**TASK TO CARRY OUT:**
Word for word, restate each entry that appears below.
━━━━━━
Lemma accumulated_step base mx ds acc any d :
  2 <= base <= 36 -> 0 <= d < base -> 0 <= mx < 2 ^ 64 -> accumulated base mx ds acc any ->
  let '(acc', any') :=
    if (any <? 0) || (mx / base <? acc) || ((acc =? mx / base) && (mx mod base <? d)) then (acc, -1)
    else (u64 (u64 (acc * base) + d), 1) in
  accumulated base mx (ds ++ [d]) acc' any'.
Proof.
  intros Hb Hd Hmx Hacc. assert (Hne : ds ++ [d] <> []) by (destruct ds; discriminate).
  rewrite <- orb_assoc. destruct Hacc as [(-> & -> & ->)|[(-> & _ & -> & Hv)|(-> & _ & Hv)]]; cbn [Z.ltb Z.compare orb].
  - rewrite cutoff_exact by lia. destruct (Z.ltb_spec mx (0 * base + d)).
    + right; right. split; [reflexivity|]. split; [exact Hne|]. cbn. lia.
    + right; left. split; [reflexivity|]. split; [exact Hne|]. cbn [app value foldl]. rewrite !u64_small by (rewrite ?u64_small; lia). lia.
  - rewrite cutoff_exact by lia. destruct (Z.ltb_spec mx (value base ds * base + d)).
    + right; right. split; [reflexivity|]. split; [exact Hne|]. rewrite value_snoc. lia.
    + right; left. split; [reflexivity|]. split; [exact Hne|]. rewrite value_snoc.
      rewrite (u64_small (value base ds * base)) by nia. rewrite u64_small by nia. nia.
  - right; right. split; [reflexivity|]. split; [exact Hne|]. rewrite value_snoc. nia.
Qed.

Lemma wp_digits_loop base mx k :
  2 <= base <= 36 -> 0 <= mx < 2 ^ 64 -> 0 <= k <= len ->
  wp (strtoll_digits base (mx / base) (mx mod base) (s8 (chr s k)) (p + k + 1))
     (fun '(acc, any, q) m' => let ds := number base (drop (Z.to_nat k) s) in
        accumulated base mx ds acc any /\ q = p + k + Z.of_nat (length ds) + 1 /\ m' = m) m.
Proof.
  intros Hb Hmx Hk. unfold strtoll_digits.
  eapply (wp_scan _ (fun '(c, q, acc, any) m' => m' = m /\ exists j ds, c = s8 (chr s j) /\ q = p + j + 1 /\
      0 <= j <= len /\ j = k + Z.of_nat (length ds) /\
      number base (drop (Z.to_nat k) s) = ds ++ number base (drop (Z.to_nat j) s) /\ accumulated base mx ds acc any)
    (fun '(_, q, _, _) => Z.to_nat (p + len + 1 - q))).
  - split; [reflexivity|]. exists k, []. do 3 (split; [reflexivity || exact Hk|]). split; [cbn; lia|]. split; [reflexivity|]. left. auto.
  - pose proof (cstr_size m p s Hs). unfold len. lia.
  - intros [[[c q] acc] any] ? (-> & j & ds & -> & -> & Hj & Ej & En & Hacc).
    rewrite s8_digit_value by apply chr_at_byte. rewrite (number_step base j Hj) in En.
    destruct (digit_value (chr s j)) as [d|] eqn:Ed.
    + pose proof (digit_value_range _ _ Ed) as [Hd Hc0]. destruct (Z.leb_spec base d) as [Hge|Hlt].
      * rewrite (proj2 (Z.ltb_ge d base)) in En by lia. rewrite app_nil_r in En.
        apply wp_ret. rewrite En. split; [exact Hacc|]. split; [lia|reflexivity].
      * rewrite (proj2 (Z.ltb_lt d base)) in En by lia.
        pose proof (accumulated_step base mx ds acc any d Hb ltac:(lia) Hmx Hacc) as Hstep.
        destruct (if (any <? 0) || _ || _ then _ else _) as [acc' any'].
        pose proof (chr_in j _ Hj eq_refl Hc0) as Hlen. replace (p + j + 1) with (p + (j + 1)) by lia.
        apply wp_bind, wp_next_char; [lia|]. apply wp_ret. split; [|lia]. split; [reflexivity|].
        exists (j + 1), (ds ++ [d]). split; [reflexivity|]. split; [lia|]. split; [lia|].
        split; [rewrite length_app; cbn [length]; lia|].
        split; [rewrite En, <- app_assoc; reflexivity|exact Hstep].
    + rewrite app_nil_r in En. apply wp_ret. rewrite En. split; [exact Hacc|]. split; [lia|reflexivity].
Qed.

Lemma strtoll_spec base :
  strtoll_l p base m = Ok (let '(v, used, e) := strtoll_ref base s in (v, p + used, e)) m.
Proof.
  apply wp_eq. unfold strtoll_l. apply wp_bind. eapply wp_mono; [apply wp_skip|]. intros ? ? [-> ->].
  apply wp_bind. eapply wp_mono; [apply wp_sign|]. intros ? ? (-> & Hb & ->).
  apply wp_bind. eapply wp_mono; [now apply wp_prefix|]. intros ? ? (-> & Hd & ->).
  unfold strtoll_ref.
  assert (Eb : (if (if hex_prefix base s then 16 else base) =? 0
      then if s8 (chr s (digits_at base s)) =? ch "0" then 8 else 10
      else if hex_prefix base s then 16 else base) = real_base base s).
  { unfold real_base, digits_at. rewrite s8_is by (apply chr_at_byte || cbv; split; discriminate || reflexivity).
    destruct (hex_prefix base s); reflexivity. }
  rewrite Eb. destruct ((real_base base s <? 2) || (36 <? real_base base s)) eqn:E.
  { apply wp_ret. split; [f_equal; f_equal; lia|reflexivity]. }
  apply orb_false_iff in E as [E1 E2]. zbool.
  assert (Em : (if negative s then u64 (u64 (- (LLONG_MIN + LLONG_MAX)) + LLONG_MAX) else LLONG_MAX) = limit (negative s))
    by now destruct (negative s).
  rewrite Em. apply wp_bind. assert (Hlim : 0 <= limit (negative s) <= 2 ^ 63) by (unfold limit; destruct (negative s); lia).
  eapply wp_mono; [apply (wp_digits_loop (real_base base s) (limit (negative s)) (digits_at base s)); lia|].
  intros [[acc any] q] ? (Hacc & -> & ->). apply wp_ret. split; [|reflexivity].
  set (ds := number _ _) in *. destruct Hacc as [(-> & -> & ->)|[(-> & Hne & -> & Hv)|(-> & Hne & Hv)]]; cbn [Z.ltb Z.compare Z.eqb negb].
  - f_equal. f_equal. lia.
  - destruct ds as [|d ds]; [tauto|]. rewrite (proj2 (Z.ltb_ge _ _)) by lia. f_equal. f_equal; [|lia].
    unfold limit in *. destruct (negative s); [|apply s64_small; lia]. unfold_int. Z.div_mod_to_equations. lia.
  - destruct ds as [|d ds]; [tauto|]. rewrite (proj2 (Z.ltb_lt _ _)) by lia. f_equal. f_equal. lia.
Qed.
End strtoll.

(** ** Claims *)

(** C15: [strtoll] and [strtol] read white space, a sign, an optional
    hexadecimal prefix and digits in any base from 2 to 36 (or detect the base),
    give the value or the nearest limit with ERANGE when it does not fit 64
    bits, set the end pointer behind the last digit, and report EINVAL with the
    end pointer at the start when there are no digits or the base is bad. *)
Theorem strtoll_correct m p s base :
  cstr m p s -> strtoll p base m = Ok (let '(v, used, e) := strtoll_ref base s in (v, p + used, e)) m.
Proof. intros Hs. now apply strtoll_spec. Qed.

(** The most negative number, in hexadecimal and with something behind it. *)
Lemma strtoll_correct_witness :
  strtoll 64 0 (block 64 (str " -0x8000000000000000z" ++ [0])) =
  Ok (-9223372036854775808, 84, None) (block 64 (str " -0x8000000000000000z" ++ [0])).
Proof.
  rewrite (strtoll_correct _ 64 (str " -0x8000000000000000z") 0) by (apply cstrb_true; vm_compute; reflexivity).
  vm_compute. reflexivity.
Defined.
━━━━━━
**WRITTEN RESPONSE:**
Lemma accumulated_step base mx ds acc any d :
  2 <= base <= 36 -> 0 <= d < base -> 0 <= mx < 2 ^ 64 -> accumulated base mx ds acc any ->
  let '(acc', any') :=
    if (any <? 0) || (mx / base <? acc) || ((acc =? mx / base) && (mx mod base <? d)) then (acc, -1)
    else (u64 (u64 (acc * base) + d), 1) in
  accumulated base mx (ds ++ [d]) acc' any'.
Proof.
  intros Hb Hd Hmx Hacc. assert (Hne : ds ++ [d] <> []) by (destruct ds; discriminate).
  rewrite <- orb_assoc. destruct Hacc as [(-> & -> & ->)|[(-> & _ & -> & Hv)|(-> & _ & Hv)]]; cbn [Z.ltb Z.compare orb].
  - rewrite cutoff_exact by lia. destruct (Z.ltb_spec mx (0 * base + d)).
    + right; right. split; [reflexivity|]. split; [exact Hne|]. cbn. lia.
    + right; left. split; [reflexivity|]. split; [exact Hne|]. cbn [app value foldl]. rewrite !u64_small by (rewrite ?u64_small; lia). lia.
  - rewrite cutoff_exact by lia. destruct (Z.ltb_spec mx (value base ds * base + d)).
    + right; right. split; [reflexivity|]. split; [exact Hne|]. rewrite value_snoc. lia.
    + right; left. split; [reflexivity|]. split; [exact Hne|]. rewrite value_snoc.
      rewrite (u64_small (value base ds * base)) by nia. rewrite u64_small by nia. nia.
  - right; right. split; [reflexivity|]. split; [exact Hne|]. rewrite value_snoc. nia.
Qed.

Lemma wp_digits_loop base mx k :
  2 <= base <= 36 -> 0 <= mx < 2 ^ 64 -> 0 <= k <= len ->
  wp (strtoll_digits base (mx / base) (mx mod base) (s8 (chr s k)) (p + k + 1))
     (fun '(acc, any, q) m' => let ds := number base (drop (Z.to_nat k) s) in
        accumulated base mx ds acc any /\ q = p + k + Z.of_nat (length ds) + 1 /\ m' = m) m.
Proof.
  intros Hb Hmx Hk. unfold strtoll_digits.
  eapply (wp_scan _ (fun '(c, q, acc, any) m' => m' = m /\ exists j ds, c = s8 (chr s j) /\ q = p + j + 1 /\
      0 <= j <= len /\ j = k + Z.of_nat (length ds) /\
      number base (drop (Z.to_nat k) s) = ds ++ number base (drop (Z.to_nat j) s) /\ accumulated base mx ds acc any)
    (fun '(_, q, _, _) => Z.to_nat (p + len + 1 - q))).
  - split; [reflexivity|]. exists k, []. do 3 (split; [reflexivity || exact Hk|]). split; [cbn; lia|]. split; [reflexivity|]. left. auto.
  - pose proof (cstr_size m p s Hs). unfold len. lia.
  - intros [[[c q] acc] any] ? (-> & j & ds & -> & -> & Hj & Ej & En & Hacc).
    rewrite s8_digit_value by apply chr_at_byte. rewrite (number_step base j Hj) in En.
    destruct (digit_value (chr s j)) as [d|] eqn:Ed.
    + pose proof (digit_value_range _ _ Ed) as [Hd Hc0]. destruct (Z.leb_spec base d) as [Hge|Hlt].
      * rewrite (proj2 (Z.ltb_ge d base)) in En by lia. rewrite app_nil_r in En.
        apply wp_ret. rewrite En. split; [exact Hacc|]. split; [lia|reflexivity].
      * rewrite (proj2 (Z.ltb_lt d base)) in En by lia.
        pose proof (accumulated_step base mx ds acc any d Hb ltac:(lia) Hmx Hacc) as Hstep.
        destruct (if (any <? 0) || _ || _ then _ else _) as [acc' any'].
        pose proof (chr_in j _ Hj eq_refl Hc0) as Hlen. replace (p + j + 1) with (p + (j + 1)) by lia.
        apply wp_bind, wp_next_char; [lia|]. apply wp_ret. split; [|lia]. split; [reflexivity|].
        exists (j + 1), (ds ++ [d]). split; [reflexivity|]. split; [lia|]. split; [lia|].
        split; [rewrite length_app; cbn [length]; lia|].
        split; [rewrite En, <- app_assoc; reflexivity|exact Hstep].
    + rewrite app_nil_r in En. apply wp_ret. rewrite En. split; [exact Hacc|]. split; [lia|reflexivity].
Qed.

Lemma strtoll_spec base :
  strtoll_l p base m = Ok (let '(v, used, e) := strtoll_ref base s in (v, p + used, e)) m.
Proof.
  apply wp_eq. unfold strtoll_l. apply wp_bind. eapply wp_mono; [apply wp_skip|]. intros ? ? [-> ->].
  apply wp_bind. eapply wp_mono; [apply wp_sign|]. intros ? ? (-> & Hb & ->).
  apply wp_bind. eapply wp_mono; [now apply wp_prefix|]. intros ? ? (-> & Hd & ->).
  unfold strtoll_ref.
  assert (Eb : (if (if hex_prefix base s then 16 else base) =? 0
      then if s8 (chr s (digits_at base s)) =? ch "0" then 8 else 10
      else if hex_prefix base s then 16 else base) = real_base base s).
  { unfold real_base, digits_at. rewrite s8_is by (apply chr_at_byte || cbv; split; discriminate || reflexivity).
    destruct (hex_prefix base s); reflexivity. }
  rewrite Eb. destruct ((real_base base s <? 2) || (36 <? real_base base s)) eqn:E.
  { apply wp_ret. split; [f_equal; f_equal; lia|reflexivity]. }
  apply orb_false_iff in E as [E1 E2]. zbool.
  assert (Em : (if negative s then u64 (u64 (- (LLONG_MIN + LLONG_MAX)) + LLONG_MAX) else LLONG_MAX) = limit (negative s))
    by now destruct (negative s).
  rewrite Em. apply wp_bind. assert (Hlim : 0 <= limit (negative s) <= 2 ^ 63) by (unfold limit; destruct (negative s); lia).
  eapply wp_mono; [apply (wp_digits_loop (real_base base s) (limit (negative s)) (digits_at base s)); lia|].
  intros [[acc any] q] ? (Hacc & -> & ->). apply wp_ret. split; [|reflexivity].
  set (ds := number _ _) in *. destruct Hacc as [(-> & -> & ->)|[(-> & Hne & -> & Hv)|(-> & Hne & Hv)]]; cbn [Z.ltb Z.compare Z.eqb negb].
  - f_equal. f_equal. lia.
  - destruct ds as [|d ds]; [tauto|]. rewrite (proj2 (Z.ltb_ge _ _)) by lia. f_equal. f_equal; [|lia].
    unfold limit in *. destruct (negative s); [|apply s64_small; lia]. unfold_int. Z.div_mod_to_equations. lia.
  - destruct ds as [|d ds]; [tauto|]. rewrite (proj2 (Z.ltb_lt _ _)) by lia. f_equal. f_equal. lia.
Qed.
End strtoll.

(** ** Claims *)

(** C15: [strtoll] and [strtol] read white space, a sign, an optional
    hexadecimal prefix and digits in any base from 2 to 36 (or detect the base),
    give the value or the nearest limit with ERANGE when it does not fit 64
    bits, set the end pointer behind the last digit, and report EINVAL with the
    end pointer at the start when there are no digits or the base is bad. *)
Theorem strtoll_correct m p s base :
  cstr m p s -> strtoll p base m = Ok (let '(v, used, e) := strtoll_ref base s in (v, p + used, e)) m.
Proof. intros Hs. now apply strtoll_spec. Qed.

(** The most negative number, in hexadecimal and with something behind it. *)
Lemma strtoll_correct_witness :
  strtoll 64 0 (block 64 (str " -0x8000000000000000z" ++ [0])) =
  Ok (-9223372036854775808, 84, None) (block 64 (str " -0x8000000000000000z" ++ [0])).
Proof.
  rewrite (strtoll_correct _ 64 (str " -0x8000000000000000z") 0) by (apply cstrb_true; vm_compute; reflexivity).
  vm_compute. reflexivity.
Defined.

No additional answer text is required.